To kick-off the show, we imagine a perfect world. A world where skating rinks and stripclubs co-exist under one roof. We also discuss the popular book Taking Over Your Own Third World Country For Dummies along with why Charles is so tickled with Ghost Recon: Wildlands. He also teaches us about bacon jam, the magical, spreadable, delectable, delight that’s sweeping the nation. Finally, Chester tells us why he is pleasantly surprised by the Assassin’s Creed Chronicles series.

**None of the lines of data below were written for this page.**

(* ===== verification/AgentSession.v ===== *)
(** * The snapshot an Agent opens its session with (internal/app/agent.go)

    [buildAgentSnapshot]: what the durable journal says, in the protocol's shape, and
    that what the store holds always passes [AgentSnapshot.Validate].  What comes after,
    the JSON encoding and the envelope with its bound of 2 MiB
    ([transport.MaxEnvelopeBytes]), is not modelled: nothing bounds the journal, and a
    snapshot whose JSON is longer is refused when it is sent. *)

From S2P Require Import Prelude GoStd GoEncoding Sql StoreBase Domain Execution Replay RunnerLease RunnerJournal RunnerPackage Transport AgentStore AgentJournal AgentStoreSpec AgentStoreFacts AgentHistory.

(* src: internal/app/agent.go:428-450 agentPlatform *)
Definition agentPlatform (goos goarch : string) : result (string * string) :=
  let! operatingSystem :=
    (if goos == "linux" then Ok OSLinux
     else if goos == "darwin" then Ok OSMacOS
     else if goos == "windows" then Ok OSWindows
     else Err ErrUnsupportedPlatform) ;;
  let! architecture :=
    (if goarch == "amd64" then Ok ArchAMD64
     else if goarch == "arm64" then Ok ArchARM64
     else Err ErrUnsupportedPlatform) ;;
  Ok (operatingSystem, architecture).

(** An Agent's state: the node it was enrolled as and its store; [None] is a nil
    store. *)
Record AgentState := mkAgentState { state_NodeID : string; state_Store : option baseStore }.

(** [goos] and [goarch] are [runtime.GOOS] and [runtime.GOARCH]. *)
(* src: internal/app/agent.go:371-426 buildAgentSnapshot *)
Definition buildAgentSnapshot (goos goarch : string) (state : option AgentState) (runnerVersion : string)
    (nativeRunnerReady : bool) (availabilityIntent : string) (excludedTargets : option (list TargetID))
    (sharedRunnerIdentity : option bool) : program AgentSnapshot :=
  match state with
  | Some (mkAgentState nodeID (Some store)) =>
      require (if (nodeID == "") || (runnerVersion == "") then Some ErrInvalidCommand else None) ;;
      journal ← AgentStore_Snapshot store;
      platform ← lift (agentPlatform goos goarch);
      let snapshot := mkAgentSnapshot nodeID platform.1 platform.2 runnerVersion nativeRunnerReady
        availabilityIntent excludedTargets sharedRunnerIdentity (ass_MaxControllerEpoch journal)
        (ass_Commands journal)
        (map (fun o => mkObservation (os_ExecutionID o) (os_State o) (os_ObservedAtUnixNano o))
           (ass_Observations journal))
        (map (fun t => mkTombstone (ts_ExecutionID t) (ts_FailureCode t) (ts_RecordedAtUnixNano t))
           (ass_CleanupTombstones journal)) in
      require (AgentSnapshot_Validate snapshot) ;;
      mret snapshot
  | _ => throw ErrInvalidCommand
  end.

Section session.
Context (sha256 : string -> string).
Notation agent_wf := (agent_wf sha256).

(** The rows of a table by key, and their keys. *)
Lemma rows_by_key_forall {A} (P : string -> A -> Prop) (t : gmap string A) :
  map_Forall P t -> Forall (fun row => P row.1 row.2) (rows_by_key t).
Proof.
  intros Ht. apply Forall_forall. intros [k row] Hrow. apply elem_of_rows_by_key in Hrow. by apply Ht.
Qed.
Lemma rows_by_key_NoDup {A} (t : gmap string A) : NoDup (map fst (rows_by_key t)).
Proof. unfold rows_by_key. rewrite sort_slice_perm. apply NoDup_fst_map_to_list. Qed.
(** Rows that hold their key have distinct keys. *)
Lemma rows_keyed_NoDup {A} (key : A -> string) (t : gmap string A) :
  map_Forall (fun k row => key row = k) t -> NoDup (map (fun row => key row.2) (rows_by_key t)).
Proof.
  intros Ht. apply rows_by_key_forall in Ht. pose proof (rows_by_key_NoDup t) as Hnd.
  erewrite map_ext_in; [exact Hnd|]. intros row Hrow. rewrite Forall_forall in Ht.
  apply Ht. by apply list_elem_of_In.
Qed.
Lemma map_Forall_weaken {A} (P Q : string -> A -> Prop) (t : gmap string A) :
  map_Forall P t -> (forall k row, P k row -> Q k row) -> map_Forall Q t.
Proof. intros Ht HPQ k row Hk. auto. Qed.

(** The journal of a consistent database can be read. *)
Definition stored_rows {A} (t : gmap string A) : list A := map snd (rows_by_key t).
Lemma scan_table {A} (scan : string * A -> result A) (t : gmap string A) :
  map_Forall (fun k row => scan (k, row) = Ok row) t -> scan_rows scan (rows_by_key t) = Ok (stored_rows t).
Proof. intros Ht. apply scan_rows_ok. apply rows_by_key_forall in Ht. eapply Forall_impl; [exact Ht|]. by intros []. Qed.

Lemma AgentStore_Snapshot_ok s db :
  agent_wf db -> requireReady s = None ->
  exists n, epoch_fence db = Ok n /\
    run (AgentStore_Snapshot s) db =
      (Ok (mkAgentStoreSnapshot n (stored_rows (command_replays db)) (stored_rows (execution_observations db))
             (stored_rows (cleanup_tombstones db))), db).
Proof.
  intros Hwf Hready. destruct (wf_fence _ _ Hwf) as (n & Hn & _). exists n. split; [done|].
  unfold AgentStore_Snapshot. rewrite run_require_bind, Hready. enter_tx. unfold read_max_epoch.
  rewrite run_query_bind. unfold epoch_fence in Hn. rewrite Hn. rewrite !run_query_bind.
  rewrite (scan_table scan_command).
  2: { eapply map_Forall_weaken; [apply (wf_commands _ _ Hwf)|]. intros k c (_ & Hv & _).
       unfold scan_command. simpl. by rewrite Hv. }
  rewrite run_query_bind, (scan_table scan_observation).
  2: { eapply map_Forall_weaken; [apply (wf_observations _ _ Hwf)|]. intros k o (Hid & Hne & Hs & Ht).
       unfold scan_observation, ExecutionState_Validate. simpl. rewrite Hs, bool_decide_eq_false_2 by congruence.
       by replace (os_ObservedAtUnixNano o <=? 0) with false by (symmetry; conditions; lia). }
  rewrite run_query_bind, (scan_table scan_tombstone); [done|].
  eapply map_Forall_weaken; [apply (wf_tombstones _ _ Hwf)|]. intros k t (Hid & Hne & Hs & Ht).
  unfold scan_tombstone. simpl. rewrite Hs, bool_decide_eq_false_2 by congruence.
  by replace (ts_RecordedAtUnixNano t <=? 0) with false by (symmetry; conditions; lia).
Qed.

Lemma agentPlatform_ok goos goarch os arch :
  agentPlatform goos goarch = Ok (os, arch) ->
  OperatingSystem_Validate os "agent_snapshot.os" = None /\
  Architecture_Validate arch "agent_snapshot.architecture" = None.
Proof.
  unfold agentPlatform.
  repeat match goal with |- context [if ?b then _ else _] => destruct b; [|] end; intros; simplify_eq; done.
Qed.

(** Rows that hold their key and pass a check make a list without duplicates. *)
Lemma stored_rows_unique {A} check (key : A -> string) (t : gmap string A) :
  map_Forall (fun k row => key row = k /\ check row = None) t ->
  validate_unique check key (stored_rows t) ∅ = None.
Proof.
  intros Ht. apply validate_unique_iff. unfold stored_rows. split_and!.
  - apply Forall_map. eapply Forall_impl; [by apply rows_by_key_forall|]. naive_solver.
  - rewrite map_map. apply rows_keyed_NoDup. eapply map_Forall_weaken; [exact Ht|]. naive_solver.
  - apply Forall_forall. set_solver.
Qed.
Lemma validate_unique_map {A B} check (key : B -> string) (f : A -> B) entries seen :
  validate_unique check key (map f entries) seen =
  validate_unique (fun a => check (f a)) (fun a => key (f a)) entries seen.
Proof. revert seen. induction entries as [|a entries IH]; intros seen; simpl; [done|]. by rewrite IH. Qed.

Lemma cleanup_code_valid code field field' :
  CleanupFailureCode_Validate code field = None -> CleanupFailureCode_Validate code field' = None.
Proof. unfold CleanupFailureCode_Validate. by case_bool_decide. Qed.

Lemma map_stored {A B} (f : A -> B) (g : B -> A) rows : (forall a, g (f a) = a) -> map g (map f rows) = rows.
Proof. intros Hgf. rewrite map_map. induction rows; simpl; by rewrite ?Hgf; f_equal. Qed.

(** What [buildAgentSnapshot] puts together from a database. *)
Definition snapshot_of nodeID platform version ready intent excluded shared (n : Z) (db : AgentDB) : AgentSnapshot :=
  mkAgentSnapshot nodeID platform.1 platform.2 version ready intent excluded shared n
    (stored_rows (command_replays db))
    (map (fun o => mkObservation (os_ExecutionID o) (os_State o) (os_ObservedAtUnixNano o))
       (stored_rows (execution_observations db)))
    (map (fun t => mkTombstone (ts_ExecutionID t) (ts_FailureCode t) (ts_RecordedAtUnixNano t))
       (stored_rows (cleanup_tombstones db))).

Lemma snapshot_of_valid nodeID goos goarch platform version ready intent excluded shared n db :
  agent_wf db -> epoch_fence db = Ok n ->
  nodeID <> "" -> agentPlatform goos goarch = Ok platform -> TrimSpace version = version -> len_string version <= 64 ->
  (intent <> "" -> AvailabilityIntent_Validate intent "agent_snapshot.availability_intent" = None) ->
  (forall targets, excluded = Some targets -> ValidateExcludedTargets targets = None) ->
  AgentSnapshot_Validate (snapshot_of nodeID platform version ready intent excluded shared n db) = None.
Proof.
  intros Hwf Hn Hnode Hplat Htrim Hlen Hintent Hexcl.
  destruct platform as [os arch]. destruct (agentPlatform_ok _ _ _ _ Hplat) as [Hos Harch].
  unfold AgentSnapshot_Validate, snapshot_of. simpl. rewrite bool_decide_eq_false_2, Hos, Harch by done.
  assert (Hi : (if intent != "" then AvailabilityIntent_Validate intent "agent_snapshot.availability_intent"
    else None) = None).
  { destruct (bool_decide (intent = "")) eqn:E; [done|]. apply Hintent. by conditions. }
  rewrite Hi. assert (He : match excluded with Some ids => ValidateExcludedTargets ids | None => None end = None)
    by (destruct excluded; auto).
  rewrite He, Htrim, (bool_decide_eq_true_2 (version = version)) by done.
  replace (len_string version >? 64) with false by (symmetry; conditions; lia).
  rewrite andb_false_r, !validate_unique_map. simpl.
  destruct (wf_fence _ _ Hwf) as (m & Hm & _ & Hle). rewrite Hn in Hm. injection Hm as <-.
  rewrite (stored_rows_unique (validate_snapshot_command n) command_ID); [|].
  2: { intros k c Hc. destruct (wf_commands _ _ Hwf _ _ Hc) as (Hk & Hv & _). split; [done|].
       unfold validate_snapshot_command. rewrite Hv. pose proof (Hle _ _ Hc) as Hc'. simpl in Hc'.
       by replace (command_ControllerEpoch c >? n) with false by (symmetry; conditions; lia). }
  rewrite stored_rows_unique; [apply stored_rows_unique|].
  - intros k t Hk. destruct (wf_tombstones _ _ Hwf _ _ Hk) as (Hid & Hne & Hcode & Ht). split; [done|].
    unfold validate_tombstone. simpl. rewrite bool_decide_eq_false_2 by congruence.
    replace (ts_RecordedAtUnixNano t <=? 0) with false by (symmetry; conditions; lia). simpl.
    by rewrite (cleanup_code_valid _ _ _ Hcode).
  - intros k o Hk. destruct (wf_observations _ _ Hwf _ _ Hk) as (Hid & Hne & Hs & Ht). split; [done|].
    unfold validate_observation, ExecutionState_Validate. simpl. rewrite bool_decide_eq_false_2 by congruence.
    replace (os_ObservedAtUnixNano o <=? 0) with false by (symmetry; conditions; lia). simpl. by rewrite Hs.
Qed.

(** C30 What the Agent's store holds always passes the validation of the snapshot.
    After any history of typed store calls on a fresh database, whatever statement or
    commit failed in it, for a ready store, an enrolled node on a supported platform, a
    trimmed runner version of 1 to 64 bytes and valid intent and exclusions:
    [buildAgentSnapshot], when its own read of the database is not disturbed, answers a
    snapshot that [AgentSnapshot.Validate] accepts and that carries the epoch fence and
    exactly the stored commands, observations and tombstones; and a disturbed read
    answers that snapshot or an error, never another.  The bound on the size of the
    encoded snapshot is not part of this. *)
Theorem journal_always_presentable calls faults outcomes s nodeID goos goarch platform version ready intent
    excluded shared :
  Forall (fun call => typed call.2) calls -> requireReady s = None ->
  nodeID <> "" -> agentPlatform goos goarch = Ok platform ->
  version <> "" -> TrimSpace version = version -> len_string version <= 64 ->
  (intent <> "" -> AvailabilityIntent_Validate intent "agent_snapshot.availability_intent" = None) ->
  (forall targets, excluded = Some targets -> ValidateExcludedTargets targets = None) ->
  let db := database (agent_history sha256 calls (mkConnection fresh_agent_db faults outcomes)) in
  let build := buildAgentSnapshot goos goarch (Some (mkAgentState nodeID (Some s))) version ready intent
    excluded shared in
  exists snapshot,
    run build db = (Ok snapshot, db) /\
    AgentSnapshot_Validate snapshot = None /\
    epoch_fence db = Ok (snap_MaxControllerEpoch snapshot) /\
    snap_Commands snapshot = stored_rows (command_replays db) /\
    map (fun o => mkObservationSnapshot (obs_ExecutionID o) (obs_State o) (obs_ObservedAtUnixNano o))
      (snap_Observations snapshot) = stored_rows (execution_observations db) /\
    map (fun t => mkTombstoneSnapshot (tomb_ExecutionID t) (tomb_FailureCode t) (tomb_RecordedAtUnixNano t))
      (snap_CleanupTombstones snapshot) = stored_rows (cleanup_tombstones db) /\
    (forall c other c', database c = db -> build c = (Ok other, c') -> other = snapshot).
Proof.
  intros Hcalls Hready Hnode Hplat Hver Htrim Hlen Hintent Hexcl db build.
  assert (Hwf : agent_wf db) by (apply agent_history_wf; [done|apply fresh_agent_wf]).
  destruct (AgentStore_Snapshot_ok s db Hwf Hready) as (n & Hn & Hsnap).
  assert (Hreads : Follows (AgentStore_Snapshot s)) by (unfold AgentStore_Snapshot; apply _).
  assert (Hbuild : Follows build) by (unfold build, buildAgentSnapshot; apply _).
  set (snapshot := snapshot_of nodeID platform version ready intent excluded shared n db).
  assert (Hvalid : AgentSnapshot_Validate snapshot = None) by by eapply snapshot_of_valid.
  assert (Hrun : run build db = (Ok snapshot, db)).
  { unfold build, buildAgentSnapshot. rewrite run_require_bind, !bool_decide_eq_false_2 by done. simpl orb.
    rewrite run_bind, Hsnap, run_lift_bind, Hplat by done. cbn [ass_MaxControllerEpoch ass_Commands
      ass_Observations ass_CleanupTombstones]. fold (snapshot_of nodeID platform version ready intent excluded shared n db).
    fold snapshot. by rewrite run_require_bind, Hvalid. }
  exists snapshot. split_and!; try done.
  - apply map_stored. by intros [].
  - apply map_stored. by intros [].
  - intros c other c' Hc Hanswer. apply (sql_run_ok _ _ _ _ Hbuild) in Hanswer. congruence.
Qed.
End session.

(** A journal that accepted a command; the first statement of the call failed once. *)
Definition demo_command : Command := mkCommand "c1" 7 "e1" ExecutionReserved
  "0123456789abcdef0123456789abcdef0123456789abcdef0123456789abcdef".
Definition demo_calls : list (baseStore * agent_method) :=
  let call := (mkBaseStore None (unix_time 1000), MRecordTypedCommand (mkAccepted CommandPrepare demo_command)) in
  [call; call].
Definition demo_journal : AgentDB :=
  database (agent_history (fun s => s) demo_calls (mkConnection fresh_agent_db [true] [])).

Lemma journal_always_presentable_witness :
  exists snapshot,
    run (buildAgentSnapshot "linux" "amd64" (Some (mkAgentState "n1" (Some (mkBaseStore None 0)))) "2.330.0" true
      AvailabilityAccepting (Some ["t9"]) (Some false)) demo_journal = (Ok snapshot, demo_journal) /\
    AgentSnapshot_Validate snapshot = None /\ snap_MaxControllerEpoch snapshot = 7 /\
    snap_Commands snapshot = [demo_command].
Proof.
  destruct (journal_always_presentable (fun s => s) demo_calls [true] [] (mkBaseStore None 0) "n1" "linux" "amd64"
    (OSLinux, ArchAMD64) "2.330.0" true AvailabilityAccepting (Some ["t9"]) (Some false))
    as (snapshot & Hrun & Hvalid & Hfence & Hcommands & _).
  - repeat constructor.
  - reflexivity.
  - discriminate.
  - reflexivity.
  - discriminate.
  - reflexivity.
  - unfold len_string. simpl. lia.
  - intros _. reflexivity.
  - intros targets [= <-]. reflexivity.
  - exists snapshot. split; [exact Hrun|]. split; [exact Hvalid|]. split.
    + apply (f_equal (fun r => match r with Ok n => n | Err _ => 0 end)) in Hfence. symmetry. exact Hfence.
    + rewrite Hcommands. vm_compute. reflexivity.
Defined.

In this episode’s news section, we cover the digital market’s continuing take over of the video game industry, which is really just another excuse for Chester to tell GameStop to eat a dick (or three). Fuck GameStop. We also get sidetracked sharing our own personal May the 4th stories. We discuss Steam’s new game gifting policy, the NBA’s new eSports league, and Blizzard’s source code blunder. To wrap things up, we talk about Bethesda’s bullying of smaller developers when it comes to securing a trademark of the word “prey”. We hope that news of this dirty tactic hurts their sales, and look forward to giving our money and full support to the indy developer No Matter Studios and their upcoming title Praey for the Gods.
Mass Effect Andromeda
Finally, the meat and potatoes! We spend a good chunk of time talking about this wonderful new title from Bioware Austin. Doing a decent job of avoiding spoilers, Charles and Rian tell Chester why this game kicks so much ass. Seriously, Chester wasn’t even planning on playing this game but now he’s thinking about it. This sequel is set 600 years after the events in the original trilogy, which have nothing to do with the events in this installment. We’ll discuss resource gathering, sex scenes, and in true Casual Coward fashion – we’ll go off on some pretty wild tangents. I don’t want to give too much away, but Chester describes a pretty wild fantasy involving Arnold Schwarzenegger and the Predator. You won’t be able to un-hear this shit, but if I know you – you won’t want to.